MCNPX-PoliMi for the Simulation of the Neutron and Gamma Ray Emissions from Nuclear Fission

Year
2012
Author(s)
M. Flaska - University of Michigan
A. Enqvist - University of Michigan
Shaun D. Clarke - University of Michigan, Ann Arbor
E. Padovani - Polytechnic of Milan
Sara A. Pozzi - University of Michigan
W. Walsh - University of Michigan
E. Miller - University of Michigan
B. Wieger - University of Michigan
S. Naeem - University of Michigan
N. Puppato - University of Michigan
P. Peerani - Joint Research Centre, Ispra, Italy
Abstract
In the past few years, efforts for the development of new measurement systems in the area of nuclear nonproliferation and homeland security have increased substantially.

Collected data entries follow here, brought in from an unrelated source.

(** X1. The haversine distance is symmetric in its two points, is 0 from a
    point to itself, and lies between 0 and half the circumference of the
    sphere of radius 6371 km. *)
Theorem X1_haversine_range (lat1 lon1 lat2 lon2 : R) :
  0 <= Tier1._haversine lat1 lon1 lat2 lon2 <= 6371 * PI
  /\ Tier1._haversine lat1 lon1 lat2 lon2 = Tier1._haversine lat2 lon2 lat1 lon1
  /\ Tier1._haversine lat1 lon1 lat1 lon1 = 0.
Proof.
  split; [|split].
  - unfold Tier1._haversine. cbv zeta.
    match goal with |- context [np.arctan2 ?y ?x] =>
      pose proof (arctan2_quadrant y x (sqrt_pos _) (sqrt_pos _)) as [H1 H2];
      set (t := np.arctan2 y x) in * end.
    split; nra.
  - unfold Tier1._haversine, np.radians. cbv zeta.
    replace ((lat1 - lat2) * (PI / 180) / 2) with (- ((lat2 - lat1) * (PI / 180) / 2)) by lra.
    replace ((lon1 - lon2) * (PI / 180) / 2) with (- ((lon2 - lon1) * (PI / 180) / 2)) by lra.
    rewrite !sin_neg.
    set (s1 := sin _). set (s2 := sin _). set (c1 := cos _). set (c2 := cos _).
    replace ((- s1) ^ 2 + c2 * c1 * (- s2) ^ 2) with (s1 ^ 2 + c1 * c2 * s2 ^ 2) by ring.
    reflexivity.
  - apply haversine_same.
Qed.

(** ** Enrolment *)

Lemma add_length (a b : np.ndarray) : length (np.add a b) = Nat.min (length a) (length b).
Proof. unfold np.add. apply length_zip_with. Qed.

Lemma foldr_add_length (rows : list np.ndarray) (z : np.ndarray) (n : nat) :
  length z = n -> Forall (fun r => length r = n) rows -> length (foldr np.add z rows) = n.
Proof.
  intros Hz Hall. induction Hall as [|r rows Hr _ IH]; simpl; [done|].
  rewrite add_length, IH, Hr. lia.
Qed.

Lemma sum_axis0_length (rows : list np.ndarray) (n : nat) :
  rows <> [] -> Forall (fun r => length r = n) rows -> length (np.sum_axis0 rows) = n.
Proof.
  intros Hne Hall. unfold np.sum_axis0. apply foldr_add_length; [|done].
  destruct rows as [|r0 rows]; [done|]. simpl.
  unfold np.zeros. rewrite length_replicate. now inversion Hall.
Qed.

Lemma mean_axis0_length (rows : list np.ndarray) (n : nat) :
  rows <> [] -> Forall (fun r => length r = n) rows -> length (np.mean_axis0 rows) = n.
Proof.
  intros. unfold np.mean_axis0. rewrite length_fmap. now apply sum_axis0_length.
Qed.

Lemma std_axis0_length (rows : list np.ndarray) (n : nat) :
  rows <> [] -> Forall (fun r => length r = n) rows -> length (np.std_axis0 rows) = n.
Proof.
  intros Hne Hall. unfold np.std_axis0. cbv zeta. rewrite length_fmap.
  apply mean_axis0_length.
  - destruct rows; [done|]. discriminate.
  - apply Forall_fmap. eapply Forall_impl; [exact Hall|].
    intros r Hr. simpl. unfold np.square, np.sub.
    rewrite length_fmap, length_zip_with, Hr.
    rewrite (mean_axis0_length rows n Hne Hall). lia.
Qed.

(** X2. Enrolment is all or nothing: with fewer than 5 samples [enroll]
    returns the authenticator as it was; with 5 or more the authenticator is
    enrolled, keeps its age, rates and idle counter, every entry of the
    spread is at least 1e-2, and on a batch of rows of one length the
    reference and the spread have that length. *)
Theorem X2_enroll_all_or_nothing (p : Tier1.Tier1Authenticator) (vs : list np.ndarray) :
  ((length vs < 5)%nat -> Tier1.enroll p vs = p)
  /\ ((5 <= length vs)%nat ->
      Tier1.is_enrolled (Tier1.enroll p vs) = true
      /\ Forall (fun d => 1e-2 <= d) (Tier1.D_std (Tier1.enroll p vs))
      /\ Tier1.age (Tier1.enroll p vs) = Tier1.age p
      /\ Tier1.alpha_mean (Tier1.enroll p vs) = Tier1.alpha_mean p
      /\ Tier1.alpha_std (Tier1.enroll p vs) = Tier1.alpha_std p
      /\ Tier1.idle_count (Tier1.enroll p vs) = Tier1.idle_count p
      /\ forall n, Forall (fun r => length r = n) vs ->
           length (Tier1.D_ref (Tier1.enroll p vs)) = n
           /\ length (Tier1.D_std (Tier1.enroll p vs)) = n).
Proof.
  unfold Tier1.enroll. cbv zeta. split.
  - intros H. now rewrite decide_True by lia.
  - intros H. rewrite decide_False by lia. simpl.
    split; [done|]. split; [|repeat split; try done].
    + unfold np.maximum. apply Forall_fmap, Forall_true. intros d. simpl. apply Rmax_r.
    + apply mean_axis0_length; [|done]. intros ->. simpl in H. lia.
    + unfold np.maximum. rewrite length_fmap.
      apply std_axis0_length; [|done]. intros ->. simpl in H. lia.
Qed.

Lemma X2_witness :
  Tier1.is_enrolled (Tier1.enroll (Tier1.init 30) (replicate 5 ones)) = true
  /\ Tier1.enroll (Tier1.init 30) [ones; ones] = Tier1.init 30.
Proof.
  destruct (X2_enroll_all_or_nothing (Tier1.init 30) (replicate 5 ones)) as [_ H].
  destruct (X2_enroll_all_or_nothing (Tier1.init 30) [ones; ones]) as [H' _].
  split.
  - apply H. simpl. lia.
  - apply H'. simpl. lia.
Defined.

(** ** Which calls change what *)

Lemma authenticate_unenrolled (p : Tier1.Tier1Authenticator) (v : np.ndarray) (loc : loc_data) :
  Tier1.is_enrolled p = false ->
  Tier1.authenticate p v loc =
    (<["decision" := PyStr "ERROR: User is not enrolled."]> ∅, p, loc).
Proof. intros H. unfold Tier1.authenticate. now rewrite H. Qed.

(** The outcomes of a call on an enrolled profile. *)
Lemma authenticate_cases (p : Tier1.Tier1Authenticator) (v : np.ndarray) (loc : loc_data) :
  Tier1.is_enrolled p = true ->
  let flags := (Tier1._dynamic_rule_checks p v loc).1.1 in
  let loc' := set_last_login loc (current_session loc) in
  ((Tier1._compute_anomaly_score p v).1 = None
   /\ Tier1.authenticate p v loc =
        (Tier1.result "SKIP INTERVAL (low activity)" flags,
         Tier1.set_idle_count p (Tier1.idle_count p + 1), loc'))
  \/ (exists s, (Tier1._compute_anomaly_score p v).1 = Some s /\ s < 0.8 /\ flags = []
      /\ Tier1.authenticate p v loc =
           (Tier1.result "PASS" [], Tier1._update_profile (Tier1.set_idle_count p 0) v, loc'))
  \/ (exists s, (Tier1._compute_anomaly_score p v).1 = Some s
      /\ (s >= 2.0 \/ (1 < length flags)%nat)
      /\ Tier1.authenticate p v loc =
           (Tier1.result "ESCALATE TO T3 (High Anomaly)" flags, Tier1.set_idle_count p 0, loc'))
  \/ (exists s, (Tier1._compute_anomaly_score p v).1 = Some s
      /\ ~ (s < 0.8 /\ flags = []) /\ ~ (s >= 2.0 \/ (1 < length flags)%nat)
      /\ Tier1.authenticate p v loc =
           (Tier1.result "ESCALATE TO T2 (Medium Anomaly)" flags, Tier1.set_idle_count p 0, loc')).
Proof.
  intros He flags loc'. subst flags loc'.
  destruct (Tier1._compute_anomaly_score p v).1 as [s|] eqn:Hs.
  - destruct (decide (s < 0.8 /\ (Tier1._dynamic_rule_checks p v loc).1.1 = [])) as [[H1 H2]|H1].
    + right. left. exists s. repeat split; try done. now apply authenticate_pass with s.
    + destruct (decide (s >= 2.0 \/ (1 < length (Tier1._dynamic_rule_checks p v loc).1.1)%nat))
        as [H3|H3].
      * right. right. left. exists s. repeat split; try done. now apply authenticate_t3 with s.
      * right. right. right. exists s. repeat split; try done. now apply authenticate_t2 with s.
  - left. split; [done|]. now apply authenticate_skip.
Qed.

Lemma update_fields (p : Tier1.Tier1Authenticator) (v : np.ndarray) :
  Tier1.age (Tier1._update_profile p v) = Tier1.age p
  /\ Tier1.alpha_mean (Tier1._update_profile p v) = Tier1.alpha_mean p
  /\ Tier1.alpha_std (Tier1._update_profile p v) = Tier1.alpha_std p
  /\ Tier1.idle_count (Tier1._update_profile p v) = Tier1.idle_count p
  /\ Tier1.idle_threshold (Tier1._update_profile p v) = Tier1.idle_threshold p.
Proof.
  unfold Tier1._update_profile.
  destruct (Tier1._compute_anomaly_score p v).1; [|done].
  now destruct (decide _).
Qed.

(** X3. A Tier 1 call never changes the age, the learning rates, the
    enrolment flag or the idle threshold of the profile, and it changes the
    reference and the spread only when it answers PASS; a PASS carries an
    empty flag list. *)
Theorem X3_only_pass_updates (p : Tier1.Tier1Authenticator) (v : np.ndarray) (loc : loc_data) :
  let t1 := Tier1.authenticate p v loc in
  Tier1.age t1.1.2 = Tier1.age p
  /\ Tier1.alpha_mean t1.1.2 = Tier1.alpha_mean p
  /\ Tier1.alpha_std t1.1.2 = Tier1.alpha_std p
  /\ Tier1.is_enrolled t1.1.2 = Tier1.is_enrolled p
  /\ Tier1.idle_threshold t1.1.2 = Tier1.idle_threshold p
  /\ (t1.1.1 !! "decision" <> Some (PyStr "PASS") ->
      Tier1.D_ref t1.1.2 = Tier1.D_ref p /\ Tier1.D_std t1.1.2 = Tier1.D_std p)
  /\ (t1.1.1 !! "decision" = Some (PyStr "PASS") ->
      t1.1.1 !! "flags" = Some (PyList [])).
Proof.
  intros t1. subst t1. destruct (Tier1.is_enrolled p) eqn:He.
  - destruct (authenticate_cases p v loc He)
      as [[_ ->]|[(s & _ & _ & _ & ->)|[(s & _ & _ & ->)|(s & _ & _ & _ & ->)]]];
      cbn [fst snd]; rewrite ?result_decision, ?result_flags.
    + repeat split; try done.
    + destruct (update_fields (Tier1.set_idle_count p 0) v) as (-> & -> & -> & _ & ->).
      rewrite update_enrolled. repeat split; try done.
    + repeat split; try done.
    + repeat split; try done.
  - rewrite (authenticate_unenrolled p v loc He). cbn [fst snd].
    rewrite lookup_insert_eq. repeat split; try done.
Qed.

(** ** The idle counter *)

(** X4. The idle counter and the idle threshold are never read: two
    profiles that differ only in them get the same result dict, the same new
    reference and spread and the same location dict from a Tier 1 call. *)
Theorem X4_idle_fields_never_read (p : Tier1.Tier1Authenticator) (v : np.ndarray)
    (loc : loc_data) (n m : nat) :
  let q := Tier1.mk (Tier1.age p) (Tier1.alpha_mean p) (Tier1.alpha_std p)
                    (Tier1.D_ref p) (Tier1.D_std p) (Tier1.is_enrolled p) n m in
  (Tier1.authenticate q v loc).1.1 = (Tier1.authenticate p v loc).1.1
  /\ (Tier1.authenticate q v loc).2 = (Tier1.authenticate p v loc).2
  /\ Tier1.D_ref (Tier1.authenticate q v loc).1.2 = Tier1.D_ref (Tier1.authenticate p v loc).1.2
  /\ Tier1.D_std (Tier1.authenticate q v loc).1.2 = Tier1.D_std (Tier1.authenticate p v loc).1.2.
Proof.
  intros q.
  assert (Hs : Tier1._compute_anomaly_score q v = Tier1._compute_anomaly_score p v)
    by reflexivity.
  assert (Hf : Tier1._dynamic_rule_checks q v loc = Tier1._dynamic_rule_checks p v loc)
    by reflexivity.
  assert (Hu : forall k k',
    Tier1.D_ref (Tier1._update_profile (Tier1.set_idle_count q k) v)
      = Tier1.D_ref (Tier1._update_profile (Tier1.set_idle_count p k') v)
    /\ Tier1.D_std (Tier1._update_profile (Tier1.set_idle_count q k) v)
      = Tier1.D_std (Tier1._update_profile (Tier1.set_idle_count p k') v)).
  { intros k k'. unfold Tier1._update_profile.
    change (Tier1._compute_anomaly_score (Tier1.set_idle_count q k) v)
      with (Tier1._compute_anomaly_score p v).
    change (Tier1._compute_anomaly_score (Tier1.set_idle_count p k') v)
      with (Tier1._compute_anomaly_score p v).
    destruct (Tier1._compute_anomaly_score p v).1; [|done].
    now destruct (decide _). }
  unfold Tier1.authenticate. rewrite Hs, Hf.
  change (Tier1.is_enrolled q) with (Tier1.is_enrolled p).
  destruct (Tier1.is_enrolled p); cbn [negb]; [|done].
  destruct (Tier1._dynamic_rule_checks p v loc) as [[flags speed] loc'].
  destruct (Tier1._compute_anomaly_score p v).1 as [s|]; [|done].
  destruct (decide _); [|now destruct (decide _)].
  cbn [fst snd]. destruct (Hu 0%nat 0%nat) as [H1 H2]. done.
Qed.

Monte Carlo is one of the methods of choice for the analysis of data from existing systems and for the design of new measurement systems; it allows for accurate description of geometries, event-by-event detection procedures, and particle interactions by detailed representation of the appropriate physical processes. This paper describes the use of the Monte Carlo code MCNPX-PoliMi ver 2.0 for nuclear nonproliferation applications, with particular emphasis on the simulation of nuclear fission. In fact, of all possible neutron-nucleus interactions, fission is the most representative of special nuclear material, i.e., U-235 and Pu-239, the material of interest in nuclear nonproliferation applications. MCNPX-PoliMi ver 2.0 is based on MCNPX ver. 2.7.0 and is the new release that has evolved from MCNP-PoliMi, which was released from the Radiation Safety Shielding Information Center (RSSIC) at Oak Ridge National Laboratory in 2003. In April, 2012, MCNPX-PoliMi ver. 2.0 was released through RSICC as a patch to MCNPX ver. 2.7.0 and as an executable. In the paper, simulation results for scenarios of interest are discussed and, where possible, comparisons with experimental data are made.